Had $32.19 Cabela's buX on me credit kard....
:16suspect
Cabela's sends me a "rebate" for $20 off any purchase of a HuNeRT buX er more...

CitiKard "gives" me a $10 credit to bait me into using a credit card I ain't used in two years....
:evil:
A good buddy (here) gives me a giFT V!Sa in the amount of $25......
:xzicon_sm
Shimano has a $30 rebate offer good until April - mail - in deal , of course...
:chillin:

Now follow me here:

$ 132.94 
- 32.19
- 20.00
- 10.00
- 25.00
- 30.00
___________
$ 15.75
NET OUTTA POCKET COST!

Dartainium Drag offers 10LBs of drag , 4 - "Super Free" bearings (like the Curados) , 6.2:1 retrieve , under 8 ounces - a* tiny* *POWERHOUSE*...
* Made in JAPAN* !!! (instead of Malaysia...like my CI-200D )WOW!!
Here she is!!!!






















Time to fondle some more!!!!
:evilsmile

Who else got a sKrEEm!N' deal???


Robert


----------



## DE82 (Nov 28, 2007)

Shimano Sahara 750 59.99 plus 9.95 S&H and I had 50 bucks in Bass Pro gift cards  So I got me a trout reel


----------



## thedude (Jul 20, 2004)

2007 Minn Kota Terrova - 36v - 101lb thrust trolling motor w/ universal sonar and digital controls from cabelas outfitter journal. : 

0$ 





upped the resale value of my boat by about 1200$ and i got 250 for my old trolling motor too!:coolgleam


----------



## sfw1960 (Apr 7, 2002)

thedude said:


> 2007 Minn Kota Terrova - 36v - 101lb thrust trolling motor w/ universal sonar and digital controls from cabelas outfitter journal. :
> 
> 0$
> 
> ...


Who hooked ya up baby????
:lol:
Mike's still p!ssed about that one...LOL
*I'm calling FOUL!!*
You did not make a purchase , hell I woulda claimed my 
*Humminbird 797c2 SI* then .... $999 MSRP
But I gotz it f0 frEE via Cabelas' Outfitter Journal Mag.

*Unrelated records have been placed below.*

Lemma zip_swap (U : Type) (s : seq T) (u : seq U) :
  zip u s = [seq (p.2, p.1) | p <- zip s u].
Proof. by elim: s u => [|x s IH] [|y u] //=; rewrite IH. Qed.

End RollFacts.

(** ** Autocorrelation *)

Section AutoCorrelationFacts.

Variable R : realFieldType.
Local Open Scope ring_scope.

Lemma pl_zeros_of_nat (n : nat) : pl_zeros R (Z.of_nat n) = Ok (nseq n 0).
Proof.
rewrite /pl_zeros Nat2Z.id; case: Z.ltb_spec => // lt0; lia.
Qed.

Lemma cyclic_index_lt (N i t : nat) : (0 < N)%N -> (cyclic_index N i t < N)%N.
Proof.
move=> /ltP N_gt0; apply/ltP; rewrite /cyclic_index.
have := Z.mod_pos_bound (Z.of_nat i - Z.of_nat t) (Z.of_nat N); lia.
Qed.

Lemma cyclic_index0 (N i : nat) : (i < N)%N -> cyclic_index N i 0 = i.
Proof.
move=> /ltP lt_i; rewrite /cyclic_index Z.mod_small; lia.
Qed.

Lemma zip_nth (A B : Type) (a0 : A) (b0 : B) (s : seq A) (u : seq B) :
  size s = size u ->
  zip s u = [seq (nth a0 s i, nth b0 u i) | i <- iota 0 (size s)].
Proof.
move=> eq_su; apply: (@eq_from_nth _ (a0, b0)).
  by rewrite size_zip size_map size_iota -eq_su minnn.
move=> i; rewrite size_zip -eq_su minnn => lt_i.
by rewrite nth_zip // (nth_map 0%N) ?size_iota // nth_iota.
Qed.

(** The sum of lagged products does not depend on the direction of the
    lag: rotating both factors is a permutation of the summands. *)
Lemma sum_lagged_products (A : seq R) (t : nat) :
  \sum_(p <- zip A (rot t A)) p.1 * p.2
  = \sum_(p <- zip A (rotr t A)) p.1 * p.2.
Proof.
rewrite (zip_swap (rot t A) A) big_map /=.
rewrite -{2}(rotrK t A) -rot_zip ?size_rotr //.
have perm_t : perm_eq (rot t (zip A (rotr t A))) (zip A (rotr t A)).
  by rewrite perm_rot.
rewrite (perm_big _ perm_t) /=.
by apply: eq_bigr => p _; rewrite mulrC.
Qed.

Lemma lagged_mean_rot (S : seq R) (t : nat) :
  (t <= size S)%N ->
  pl_mean (mul_arrays (sub_scalar S (pl_mean S))
                      (sub_scalar (rot t S) (pl_mean S)))
  = lagged_product_mean S t.
Proof.
move=> le_t; rewrite /lagged_product_mean /mul_arrays /sub_scalar /=.
set mu := pl_mean S; set A := [seq x - mu | x <- S].
have sizeA : size A = size S by rewrite size_map.
rewrite map_rot -/A /pl_mean !size_map size_zip size_rot minnn size_iota sizeA.
congr (_ / _); rewrite !big_map sum_lagged_products.
rewrite (zip_nth 0 0) ?size_rotr // big_map sizeA.
apply: eq_big_seq => i; rewrite mem_iota add0n /= => lt_i.
rewrite nth_rotr ?sizeA // -/(cyclic_index (size S) i t).
rewrite !(nth_map 0) // cyclic_index_lt //; exact: leq_ltn_trans lt_i.
Qed.

Lemma lagged_product_mean0 (S : seq R) : lagged_product_mean S 0 = variance S.
Proof.
rewrite /lagged_product_mean /variance /=; congr pl_mean.
set mu := pl_mean S.
rewrite -[X in _ = map _ X](mkseq_nth 0 S) -map_comp; apply/eq_in_map => i.
by rewrite mem_iota add0n /= => lt_i; rewrite cyclic_index0 // expr2.
Qed.

Lemma auto_correlation_eq (S : seq R) :
  auto_correlation S
  = Ok (mkseq (fun t =>
                 pl_mean (mul_arrays
                            (sub_scalar S (pl_mean S))
                            (sub_scalar (pl_roll S (- Z.of_nat t))
                                        (pl_mean S))))
              (size S)./2).
Proof.
rewrite /auto_correlation /pl_size.
have -> : (Z.of_nat (size S) / 2)%pz = Z.of_nat (size S)./2.
  by rewrite -to_nat_half Z2Nat.id //; apply: Z.div_pos; lia.
rewrite pl_zeros_of_nat /= xrange_of_nat.
by rewrite -{1}(size_nseq (size S)./2 (0 : R)) for_each_setitem_fill size_nseq.
Qed.

End AutoCorrelationFacts.

(** ** Loops with an invariant *)

Section LoopInvariant.

Variable S : Type.

Lemma for_each_iota_inv (P : nat -> S -> Prop) (body : nat -> S -> result S)
    (n : nat) (st : S) :
  P 0%N st ->
  (forall k st, (k < n)%N -> P k st ->
     exists2 st', body k st = Ok st' & P k.+1 st') ->
  exists2 st', for_each body (iota 0 n) st = Ok st' & P n st'.
Proof.
move=> P0 step.
have gen j : forall m st, (m + j = n)%N -> P m st ->
    exists2 st', for_each body (iota m j) st = Ok st' & P n st'.
  elim: j => [|j IH] m st0 /=.
    by rewrite addn0 => <- Pm; exists st0.
  rewrite addnS => def_n Pm.
  have lt_m : (m < n)%N by rewrite -def_n ltnS leq_addr.
  have [st1 -> P1] := step m st0 lt_m Pm.
  by apply: IH P1; rewrite addSn.
exact: gen.
Qed.

End LoopInvariant.

(** ** The fits *)

Section FitFacts.

Variable R : realFieldType.
Local Open Scope ring_scope.

Variables (exp sqrt : R -> R).
Variable leastsq : residual_fn R -> seq R -> seq R * seq R -> seq R * Z.

Lemma list_count_success (ier : Z) :
  (list_count [:: 1; 2; 3; 4]%pz ier < 1)%N = ~~ solver_success ier.
Proof.
rewrite /list_count /solver_success; cbn [count]; rewrite !(Z.eqb_sym _ ier).
by case: (ier =? 1)%pz; case: (ier =? 2)%pz; case: (ier =? 3)%pz;
   case: (ier =? 4)%pz.
Qed.

Lemma potential_params_curve_eq (data : seq R) (out : seq string) :
  potential_params_curve leastsq data out
  = ((fit_potential leastsq data).1,
     if solver_success (fit_potential leastsq data).2 then out
     else rcons out fit_warning).
Proof.
rewrite /potential_params_curve /fit_potential.
case: (leastsq _ _ _) => b ier /=.
by rewrite list_count_success; case: (solver_success ier).
Qed.

Lemma for_each_ext (I S : Type) (f g : I -> S -> result S) (items : seq I)
    (st : S) :
  (forall i st, f i st = g i st) -> for_each f items st = for_each g items st.
Proof.
by move=> eq_fg; elim: items st => [|i items IH] st //=; rewrite eq_fg;
   case: (g i st) => //=.
Qed.

Lemma map_nth_range (A B : Type) (a0 : A) (F : A -> B) (s : seq A) :
  mkseq (fun i => F (nth a0 s i)) (size s) = [seq F x | x <- s].
Proof. by rewrite -[in RHS](mkseq_nth a0 s) -map_comp. Qed.

Lemma calculate_potential_loops_eq (W : seq (seq R)) :
  calculate_potential_loops exp leastsq W = Ok (fit_decay exp leastsq W).
Proof.
rewrite /calculate_potential_loops /fit_decay xrange_of_nat.
set t := pl_arange R 1 _.
rewrite (for_each_ext (g := fun i a =>
           setitem 0 a i
             (nth 0 (leastsq (decay_residual exp) [:: 1; 1]
                             (t, nth [::] W i)).1 1)));
  first by move=> i a; case: (leastsq _ _ _).
rewrite -{1}(size_nseq (size W) (0 : R)) for_each_setitem_fill size_nseq.
by rewrite (map_nth_range [::]
              (fun row => nth 0 (leastsq _ _ (t, row)).1 1)).
Qed.

Lemma calculate_potential_single (W : seq (seq R)) :
  calculate_potential exp leastsq (Single W)
  = Ok (Single (fit_decay exp leastsq W)).
Proof. by rewrite /= calculate_potential_loops_eq. Qed.

Lemma calculate_potential_batch (Ws : seq (seq (seq R))) :
  calculate_potential exp leastsq (Batch Ws)
  = Ok (Batch [seq fit_decay exp leastsq W | W <- Ws]).
Proof.
rewrite /= xrange_of_nat.
rewrite (for_each_ext (g := fun i a =>
           setitem [::] a i (fit_decay exp leastsq (nth [::] Ws i))));
  first by move=> i a; rewrite calculate_potential_loops_eq.
set z := nseq (size Ws) _.
have size_z : size z = size Ws by rewrite size_nseq.
by rewrite -{1}size_z for_each_setitem_fill size_z /= map_nth_range.
Qed.

Lemma potential_params_single (data : seq R) (out : seq string) :
  potential_params leastsq (Single data) out
  = Ok (Single (fit_potential leastsq data).1,
        if solver_success (fit_potential leastsq data).2 then out
        else rcons out fit_warning).
Proof. by rewrite /= potential_params_curve_eq. Qed.

Lemma potential_params_batch (curves : seq (seq R)) (out : seq string) :
  potential_params leastsq (Batch curves) out
  = Ok (Batch [seq (fit_potential leastsq c).1 | c <- curves],
        fit_warnings leastsq curves out).
Proof.
rewrite /= xrange_of_nat; set n := size curves; set body := fun i st => _.
pose rows k := mkseq (fun i => if (i < k)%N
                      then (fit_potential leastsq (nth [::] curves i)).1
                      else nseq 3 (0 : R)) n.
pose P k (st : seq (seq R) * seq string) :=
  st = (rows k, fit_warnings leastsq (take k curves) out).
have [] := @for_each_iota_inv _ P body n (nseq n (nseq 3 0), out).
- rewrite /P take0 /=; congr (_, _); apply: (@eq_from_nth _ [::]).
    by rewrite size_nseq size_mkseq.
  by move=> i; rewrite size_nseq => lt_i; rewrite nth_nseq lt_i nth_mkseq.
- move=> k st lt_k ->; rewrite /body /= potential_params_curve_eq.
  rewrite /setitem size_mkseq lt_k /=; eexists; first by [].
  rewrite /P (take_nth [::]) // /fit_warnings foldl_rcons; congr (_, _).
  apply: (@eq_from_nth _ [::]).
    by rewrite size_set_nth !size_mkseq; apply/maxn_idPr.
  move=> i; rewrite size_set_nth size_mkseq (maxn_idPr lt_k) => lt_i.
  rewrite nth_set_nth /= !nth_mkseq // ltnS.
  by case: (ltngtP i k) => [lt_ik|lt_ki|->].
move=> st -> ->; rewrite /fit_warnings take_size; congr (Ok (Batch _, _)).
rewrite -(map_nth_range [::] (fun c => (fit_potential leastsq c).1)).
by apply/eq_in_map => i; rewrite mem_iota add0n /= => ->.
Qed.

End FitFacts.

(** ** The correlator: staged contraction against the one-step contraction *)

Section CorrelatorFacts.

Variable C : numClosedFieldType.
Local Open Scope ring_scope.

Variable gamma5 : ndarray C.

(** Well-shaped operands: [ns] spin components, [nc] colours, [n] lattice
    sites on the leading axis of the propagators. *)
Variables (ns nc n : nat).
Variables (prop1 prop2 Gamma : ndarray C).
Hypothesis shape_gamma5 : shape gamma5 = [:: ns; ns].
Hypothesis shape_Gamma : shape Gamma = [:: ns; ns].
Hypothesis shape_prop1 : shape prop1 = [:: n; ns; ns; nc; nc].
Hypothesis shape_prop2 : shape prop2 = [:: n; ns; ns; nc; nc].

Lemma shape_compute_correlator :
  shape (compute_correlator gamma5 prop1 prop2 Gamma) = [:: n].
Proof.
by rewrite /= shape_Gamma shape_gamma5 shape_prop1.
Qed.

(** The entry of the staged computation, written with the two intermediate
    products. *)
Lemma item_compute_correlator (ix : seq nat) :
  item (compute_correlator gamma5 prop1 prop2 Gamma) ix
  = 'Re (\sum_(i < ns) \sum_(l < ns) \sum_(a < nc) \sum_(b < nc)
           (\sum_(j < ns) item (pl_dot Gamma gamma5) [:: val i; val j]
               * (item prop1 [:: nth 0%N ix 0; val j; val l; val a; val b])^*)
           * (\sum_(m < ns) item (pl_dot gamma5 Gamma) [:: val l; val m]
               * item prop2 [:: nth 0%N ix 0; val i; val m; val a; val b])).
Proof.
by rewrite /= shape_Gamma shape_gamma5 shape_prop1.
Qed.

Lemma staged_is_one_step (ix : seq nat) :
  item (compute_correlator gamma5 prop1 prop2 Gamma) ix
  = item (one_step_correlator gamma5 prop1 prop2 Gamma) ix.
Proof.
rewrite item_compute_correlator /one_step_correlator /= shape_prop1 /=.
congr ('Re _); apply: eq_bigr => i _.
under eq_bigr => l _ do under eq_bigr => a _ do under eq_bigr => b _ do
  rewrite big_distrlr /=.
under eq_bigr => l _ do under eq_bigr => a _ do rewrite exchange_big /=.
under eq_bigr => l _ do rewrite exchange_big /=.
rewrite exchange_big /=.
do 5![apply: eq_bigr => ? _].
by rewrite !mulrA.
Qed.

(** The staged computation as a chain of matrix products: the transpose
    falls on the second propagator. *)
Lemma staged_is_transposed_chain (ix : seq nat) :
  item (compute_correlator gamma5 prop1 prop2 Gamma) ix
  = item (transposed_contraction gamma5 prop1 prop2 Gamma) ix.
Proof.
rewrite item_compute_correlator /transposed_contraction shape_prop1.
rewrite [item (NdArray _ _) _]/= /chain_trace /sc_trace /spin_mul /sc_mul
        /sc_conj /sc_transpose /prop_at.
move: (pl_dot Gamma gamma5) (pl_dot gamma5 Gamma) => G2 G3.
congr ('Re _); apply: eq_bigr => i _.
rewrite exchange_big /=.
apply: eq_bigr => a _.
under [RHS]eq_bigr => k _ do
  (rewrite big_distrr /=; under eq_bigr => l _ do rewrite big_distrr /=).
rewrite [RHS]exchange_big /=; apply: eq_bigr => l _.
rewrite [RHS]exchange_big /=; apply: eq_bigr => b _.
by rewrite big_distrl /=; apply: eq_bigr => j _; rewrite mulrA.
Qed.

End CorrelatorFacts.

(** ** Loops over [enumerate] *)

Section EnumerateLoop.

Variables (A S : Type).

Lemma for_each_enumerate_inv (P : nat -> S -> Prop)
    (body : nat * A -> S -> result S) (s : seq A) (st : S) :
  P 0%N st ->
  (forall k x st, (k < size s)%N -> (forall x0, nth x0 s k = x) -> P k st ->
     exists2 st', body (k, x) st = Ok st' & P k.+1 st') ->
  exists2 st', for_each body (enumerate s) st = Ok st' & P (size s) st'.
Proof.
move=> P0 step; rewrite /enumerate.
have gen s2 : forall s1 st, s = s1 ++ s2 -> P (size s1) st ->
    exists2 st', for_each body (zip (iota (size s1) (size s2)) s2) st = Ok st'
                 & P (size s) st'.
  elim: s2 => [|x s2 IH] s1 st0 def_s P1 /=.
    by exists st0 => //; rewrite def_s cats0.
  have lt_k : (size s1 < size s)%N.
    by rewrite def_s size_cat /= addnS ltnS leq_addr.
  have nth_k x0 : nth x0 s (size s1) = x.
    by rewrite def_s nth_cat ltnn subnn.
  have [st1 -> P2] := step _ x st0 lt_k nth_k P1.
  have := IH (rcons s1 x) st1; rewrite size_rcons cat_rcons.
  exact.
exact: (gen s [::]).
Qed.

End EnumerateLoop.

(** ** The meson spectrum *)

Section MesonFacts.

Variable C : numClosedFieldType.
Local Open Scope ring_scope.

Variable cexp : C -> C.
Variable pi : C.
Variable gamma5 : ndarray C.
Variable Gammas_values : seq (seq (ndarray C)).
Variables (prop_file key : Type).
Variable keys : prop_file -> seq key.
Variable load_propagator : prop_file -> key -> result (ndarray C).

Lemma size_lattice_sites (X Y Z : nat) :
  size (lattice_sites X Y Z) = (X * Y * Z)%N.
Proof.
rewrite /lattice_sites -mulnA; move: (iota 0 X) (size_iota 0 X) => s <-.
elim: s => [|x s IH] //=.
by rewrite size_cat IH size_allpairs !size_iota mulSn.
Qed.

Lemma momentum_prefactor_pos (N : nat) :
  (0 < N)%N -> momentum_prefactor pi N = Ok (2%:R * pi / N%:R).
Proof. by case: N. Qed.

T'was a helluva year for us both ( nice deal there , too DE82 !)


----------



## thedude (Jul 20, 2004)

actually, i had to buy a 20$ cable so i could hook my humminbird up to it.


----------



## Slick fishing (Sep 25, 2002)

Good job Rob nothing like getting a deal.. Cya Slick


----------



## waterfoul (May 18, 2005)

Three deals.

The Citica ole Roberto clued me into this spring. $49 on clearance at walleyworld. Normal retail $119

St. Croix Legend 7' Medium extra fast on clearance at Gander Mountain for $149 (normally $230)

Gander Mountain Tournament pro series IM8 7' Medium action spinning rod. Normally $70... marked down to $40... and then on clearance at 25% off... $29 out the door.

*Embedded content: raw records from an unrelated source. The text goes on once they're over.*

Lemma ceiling_Permutation references references' n g :
  references ≡ₚ references' →
  Spec.ceiling references n g = Spec.ceiling references' n g.
Proof.
  induction 1 as [|r l k _ IH|r r' l|l k m _ IH1 _ IH2];
    rewrite ?ceiling_cons; lia.
Qed.

Lemma numerator_Permutation candidate references references' n :
  references ≡ₚ references' →
  Spec.numerator candidate references n = Spec.numerator candidate references' n.
Proof.
  intros Hperm. unfold Spec.numerator. rewrite <- !sum_total.
  apply sum_fmap_ext. intros g _. by rewrite (ceiling_Permutation _ _ _ _ Hperm).
Qed.

End ceiling_is_max.

Lemma denominator_length candidate (n : Z) :
  1 ≤ n → Spec.denominator candidate (Z.to_nat n) = Z.max 0 (Py.len candidate - n + 1).
Proof.
  intros Hn. unfold Spec.denominator, Py.len. rewrite windows_length. lia.
Qed.

(** * The n-gram precision counter *)

(** C1: for every candidate, every collection of references and every
    order n >= 1, [n_gram_precision] returns the pair whose denominator is
    the number of contiguous windows of n tokens of the candidate and whose
    numerator is the sum, over the distinct n-grams of the candidate, of the
    minimum of the candidate's count and the largest count in one reference;
    an n-gram that no reference holds is clipped to zero; on the worked
    example with three references and n = 1 the result is (17, 18). *)
Theorem ngram_precision_clipped_fraction :
  (∀ candidate references n,
     1 ≤ n →
     n_gram_precision candidate references n =
       Ok (Spec.numerator candidate references (Z.to_nat n),
           Spec.denominator candidate (Z.to_nat n)))
  ∧ (∀ s n g,
       g ∈ Spec.windows s n ↔ length g = n ∧ ∃ pre post, s = pre ++ g ++ post)
  ∧ (∀ references n g,
       (∀ r, r ∈ references →
          Spec.occurrences g (Spec.windows r n) ≤ Spec.ceiling references n g)
       ∧ (references ≠ [] →
          ∃ r, r ∈ references
               ∧ Spec.ceiling references n g = Spec.occurrences g (Spec.windows r n)))
  ∧ (∀ candidate references n g,
       (∀ r, r ∈ references → g ∉ Spec.windows r n) →
       Z.min (Spec.occurrences g (Spec.windows candidate n))
             (Spec.ceiling references n g) = 0)
  ∧ n_gram_precision Examples.candidate11 Examples.references1 1 = Ok (17, 18).
Proof.
  split; [|split; [|split; [|split]]].
  - intros candidate references n Hn. by apply n_gram_precision_spec.
  - apply elem_of_windows.
  - intros references n g. split.
    + intros r Hr. by apply ceiling_upper_bound.
    + apply ceiling_attained.
  - intros candidate references n g Habs. rewrite ceiling_absent by done.
    pose proof (occurrences_nonneg g (Spec.windows candidate n)). lia.
  - vm_compute. reflexivity.
Qed.

Lemma ngram_precision_clipped_fraction_witness :
  n_gram_precision Examples.candidate21 Examples.references2 2 =
    Ok (Spec.numerator Examples.candidate21 Examples.references2 (Z.to_nat 2),
        Spec.denominator Examples.candidate21 (Z.to_nat 2)).
Proof. apply (proj1 ngram_precision_clipped_fraction). lia. Defined.

(** C2: for every candidate, every collection of references and every
    order n >= 1, [n_gram_precision] returns a pair whose numerator is at
    most its denominator, and whose denominator is
    max(0, len(candidate) - n + 1): 0 when the candidate is shorter than n. *)
Theorem ngram_precision_numerator_le_denominator
    (candidate : list string) (references : list (list string)) (n : Z) :
  1 ≤ n →
  ∃ numerator denominator,
    n_gram_precision candidate references n = Ok (numerator, denominator)
    ∧ numerator ≤ denominator
    ∧ denominator = Z.max 0 (Py.len candidate - n + 1)
    ∧ (Py.len candidate < n → denominator = 0).
Proof.
  intros Hn. eexists _, _. split; [by apply n_gram_precision_spec|].
  rewrite denominator_length by done.
  pose proof (numerator_le_denominator candidate references (Z.to_nat n)) as Hle.
  rewrite denominator_length in Hle by done.
  repeat split; lia.
Qed.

And if you haven't seen thedude's new bow mount... just watch for the brown Tracker on plane with the gas motor trimmed out of the water!!! LOL!!!


----------



## sfw1960 (Apr 7, 2002)

waterfoul said:


> Three deals.
> 
> The Citica ole Roberto clued me into this spring. $49 on clearance at walleyworld. Normal retail $119
> 
> ...


:lol::lol::lol::lol:


----------



## Bailipanga (May 8, 2007)

Three good deals

1. Bought used trion on ebay, guy sends me different reel(gear ratio different) that wasn't in picture, makes good on it by sending me three other trion's, one has bad drag so i send it to pflueger and they send me a brand new one for $20. So I get four reels 3 used(all in good shape) and one new for $86. The new one alone would have been $100

2. Brand new trion on ebay for $54 including shipping... saved $46

3. Brand new supreme with free ship for $119. saved $60

Man i love ebay!


----------



## sfw1960 (Apr 7, 2002)

Trions are nice reels - Supremes are , well MUCH better!!
Pricey , but NICEY.
:lol:

To add to my bargain - I located a Daiwa Heartland HL-X661MHRB 6 1/2 foot mEEdJuM-hEv! HSD Graphite casting stEEk - originally priced @ $67.95 - out the door for $28.62 plus tax....
ALMOST 60% off....
:chillin:

It feels very comparable to a MH 6'6" Clarus or Compre - with a touch MORE back-bone perhaps.
*12.7 Oz. on Dawn's postal scale spooled to the rim with #30 PowaH Pr0.*
heheheheheheeeeeeeeee!!!!

So to figure the whole deal....









Rod ,
67.95
X1.06 TX
______________
$72.03

PLUS

Reel ,
119.99 & 
12.95 S&H
______________
132.94

Totals $204.97 Original Retail ~
For the "take-home" price of

$46.09 = YUM.
:corkysm55

Ja m0N!!!









Hey MikeY would ya pay _that much _for a daWGWh00piN' baaaad bull doggin' stick??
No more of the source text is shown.